A small traffic jam formed on Saturday at the entrance to the open-air event on the company premises of the Ganser Group in Kirchstockach. The topic of the first public dialogue was the planned logistics hall that the Kraft-Baustoffe company wants to build on the area of the composting plant at the Ganser Group. Matthias Ganser and his nephew at the entrance checked compliance with the requirements of the health department – a maximum of 100 people, negative corona test and contact details. The licensed doctor has been running the Ganser Group since 2019 together with his brother Günter, who was absent for health reasons. Both have big plans for the future.
Matthias Ganser presented these to around 60 interested parties, including more local political celebrities and organizers than citizens. In addition to the three Brunnthal mayors and a number of local council members, the third mayor of Höhenkirchen-Siegertsbrunn, Andrea Hanisch (independent citizens), the deputy district administrator Otto Bußjäger (UB) and district administrator Toni Stürzer (CSU) came. They all also listened to the presentation of the Josef and Luise Kraft Foundation by its board of directors, lawyer Harald Mosler.
As was to be expected, the questions mainly related to future traffic in Taufkirchner Straße. “We live on the busiest street in Germany,” emphasized a local resident. The plans made a positive impression, said one audience member, but there will be more traffic and the relieving connection to the south has been talked about for 20 years. Mosler replied very clearly that Kraft knew how such a camp works. Under no circumstances would there be more traffic, but rather less, but above all “other traffic”, meaning solid or packaged goods instead of gravel and compost mixture, for example, would be transported. There will only be factory traffic, not from specialist dealers or private individuals.

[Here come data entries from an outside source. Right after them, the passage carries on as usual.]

Lemma encode_record_fields o c :
  length o.(txid) = 32%nat → length c.(script_pubkey) = SCRIPT_LEN →
  (∀ s, c.(spent_by) = Some s → length s.(spent_txid) = 32%nat) →
  encode_record o c = Ok (concat (record_fields o c)).
Proof.
  intros Htx Hs Hsp. unfold encode_record, record_fields. rewrite decide_False by naive_solver.
  unfold R_SPENT_HEIGHT, R_SPENT_TXID, R_BLOCK_HEIGHT, R_LABEL_SCALAR, R_LABEL_TAG, R_TWEAK,
    R_SCRIPT, R_VALUE, R_VOUT, R_TXID, R_SPENT_FLAG, SCRIPT_LEN in *.
  f_equal. change (replicate RECORD_LEN 0) with ([] ++ replicate 192 0).
  fill 191%nat. fill 159%nat. fill 155%nat. fill 147%nat. fill 113%nat. fill 81%nat.
  destruct (label c) as [l|], (spent_by c) as [s|]; rewrite ?(Hsp s eq_refl).
  - pose proof (Hsp s eq_refl). fill 80%nat. fill 48%nat. fill 44%nat. fill 12%nat. fill 8%nat.
    cbn [concat]. by rewrite <- !app_assoc.
  - fill 80%nat. fill 48%nat. fill 44%nat. rewrite (zeros_split _ 32 12), (zeros_split _ 4 8).
    cbn [concat]. by rewrite <- !app_assoc.
  - pose proof (Hsp s eq_refl). fill 80%nat. rewrite (zeros_split _ 32 48).
    fill 44%nat. fill 12%nat. fill 8%nat. cbn [concat]. by rewrite <- !app_assoc.
  - fill 80%nat. rewrite (zeros_split _ 32 48). fill 44%nat.
    rewrite (zeros_split _ 32 12), (zeros_split _ 4 8).
    cbn [concat]. by rewrite <- !app_assoc.
Qed.

(** ** Decoding what was encoded *)

Section Roundtrip.
Context `{Scalars}.

Lemma scalar_roundtrip z :
  0 ≤ z < ORDER → scalar_from_be_bytes (to_be_bytes 32 z) = Ok z.
Proof.
  intros Hz. pose proof order_range. unfold scalar_from_be_bytes.
  rewrite from_to_be_bytes by (unfold in_u; simpl; lia). by rewrite decide_True by lia.
Qed.

(** Field [i] of the record of [o] and [c], at offset [off]. *)
Lemma record_slice o c i x off n :
  coin_typed o c → length c.(script_pubkey) = SCRIPT_LEN →
  record_fields o c !! i = Some x →
  off = sum_list_with id (take i [1; 32; 4; 8; 34; 32; 1; 32; 4; 32; 4; 8])%nat →
  n = length x →
  slice off n (concat (record_fields o c)) = x.
Proof.
  intros ([Htx _] & _ & _ & _ & _ & _ & _ & Hsp) Hs Hi -> ->. apply (slice_concat _ i); [done| |done].
  assert (length <$> record_fields o c = [1; 32; 4; 8; 34; 32; 1; 32; 4; 32; 4; 8]%nat) as <-.
  { unfold record_fields, SCRIPT_LEN in *. cbn [fmap list_fmap].
    destruct (spent_by c) as [s|] eqn:Hspent; [destruct (Hsp s eq_refl) as [[Hst _] _]; rewrite Hst|];
      destruct (label c); autorewrite with bytes; rewrite Htx, Hs; done. }
  rewrite <- fmap_take. generalize (take i (record_fields o c)). intros l.
  induction l as [|y l IH]; [done|]. cbn [fmap list_fmap concat sum_list_with]. rewrite length_app.
  unfold id at 1. by rewrite IH.
Qed.

Lemma decode_fields o c :
  coin_typed o c → length c.(script_pubkey) = SCRIPT_LEN →
  decode_record (concat (record_fields o c)) = Ok (o, c).
Proof.
  intros Hty Hs. pose proof (record_slice o c) as Hf.
  pose proof Hty as ([Htx _] & Hvout & Hval & _ & Htw & Hlab & Hbh & Hsp).
  set (buf := concat (record_fields o c)) in *.
  assert (buf !! R_SPENT_FLAG = Some (match spent_by c with
    | Some _ => SPENT_FLAG_SPENT | None => SPENT_FLAG_UNSPENT end)) as H0.
  { apply lookup_slice_1. by apply (Hf 0%nat). }
  assert (buf !! R_LABEL_TAG = Some (match label c with
    | Some _ => LABEL_TAG_SOME | None => LABEL_TAG_NONE end)) as H6.
  { apply lookup_slice_1. by apply (Hf 6%nat). }
  unfold decode_record. rewrite H0, H6. simpl_outcome.
  rewrite decide_False by (destruct (spent_by c); intros [? ?]; done).
  rewrite (Hf 1%nat (txid o) R_TXID 32%nat) by done.
  rewrite (Hf 2%nat (to_le_bytes 4 (vout o)) R_VOUT 4%nat) by done.
  rewrite (Hf 3%nat (to_le_bytes 8 (value c)) R_VALUE 8%nat) by done.
  rewrite (Hf 4%nat (script_pubkey c) R_SCRIPT SCRIPT_LEN) by done.
  rewrite (Hf 5%nat (to_be_bytes 32 (tweak c)) R_TWEAK 32%nat) by done.
  rewrite (Hf 8%nat (to_le_bytes 4 (block_height c)) R_BLOCK_HEIGHT 4%nat) by done.
  rewrite scalar_roundtrip by done. simpl_outcome. rewrite !from_to_le_bytes by done.
  assert (decode_label (match label c with Some _ => LABEL_TAG_SOME | None => LABEL_TAG_NONE end) buf
    = Ok (label c)) as ->.
  { unfold decode_label. destruct (label c) as [l|] eqn:Hl; [|done]. simpl.
    rewrite (Hf 7%nat (to_be_bytes 32 l) R_LABEL_SCALAR 32%nat); [|done|done| |done|by rewrite length_to_be_bytes].
    - by rewrite scalar_roundtrip by (by apply Hlab).
    - unfold record_fields. by rewrite Hl. }
  simpl_outcome. destruct (spent_by c) as [s|] eqn:Hspent; simpl.
  - destruct (Hsp s eq_refl) as [[Hst _] Hsh].
    rewrite (Hf 9%nat (spent_txid s) R_SPENT_TXID 32%nat); [|done|done| |done|done].
    2: { unfold record_fields. by rewrite Hspent. }
    rewrite (Hf 10%nat (to_le_bytes 4 (spent_height s)) R_SPENT_HEIGHT 4%nat); [|done|done| |done|done].
    2: { unfold record_fields. by rewrite Hspent. }
    rewrite from_to_le_bytes by done. destruct o, c, s; simpl in *; by subst.
  - destruct o, c; simpl in *. by subst.
Qed.

Definition record_bytes (p : OutPoint * Coin) : list Z := concat (record_fields p.1 p.2).

Lemma length_record_bytes o c :
  coin_typed o c → length c.(script_pubkey) = SCRIPT_LEN → length (record_bytes (o, c)) = RECORD_LEN.
Proof.
  intros ([Htx _] & _ & _ & _ & _ & _ & _ & Hsp) Hs. unfold record_bytes, record_fields, SCRIPT_LEN in *.
  cbn [fst snd concat]. destruct (spent_by c) as [s|]; [destruct (Hsp s eq_refl) as [[Hst _] _]|];
    destruct (label c); autorewrite with bytes; rewrite ?Hst, Htx, Hs; done.
Qed.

Markus Durweiler followed up and wanted to know whether someone was looking at the entire traffic. This happens in the course of the approval process, said Ganser, he understood the road construction office to mean that only one driveway onto the state road would be expanded, either on Taufkirchner Straße or further south at the junction to Höhenkirchen-Siegertsbrunn and the Hohenbrunn Luitpoldsiedlung. Here Bußjäger intervened and said that selfishly thinking he would not support the so-called southern connection, because it would bring more traffic to Höhenkirchen. A view that Mayor Mindy Konwitschny (SPD) countered at another appointment in the afternoon: “At most a few vehicles.”
In response to the remark that the volume of traffic depends on the concept at Kraft, Mosler emphasized that, as the foundation board member, he was also head of Kraft building materials. The aim of Kraft building materials is to survive, but not to maximize profits. The profit goes to the foundation, which in turn supports projects against age discrimination, old age poverty and loneliness, as well as science. Since the construction market is flourishing, Kraft-Baustoffe will pay “trade tax in a considerable amount” to the municipality of Brunnthal for its sales. If Kraft couldn’t come to the site without difficulties, it wouldn’t come.
“Is Ganser still in control of the proceedings?” Asked a citizen, rumor had it that the Ganser company had been sold. Ganser repeated that the gravel and concrete companies had been “sold to a billion-dollar company”. The entire property still belongs to Ganser and is only leased until 2035. Ganser can control what develops on the site. The construction of the power hall is an offer and at the same time “a spark for the future” with green energy at the Kirchstockach location. In the hall and the offices everything is done with electricity from PV systems on the roof.
“If power doesn’t come, then the regenerative energy park won’t come either,” Ganser added later. “And then I can only say: Brunnthal, which has also refused to use wind power, has not understood that alternative forms of energy are needed.”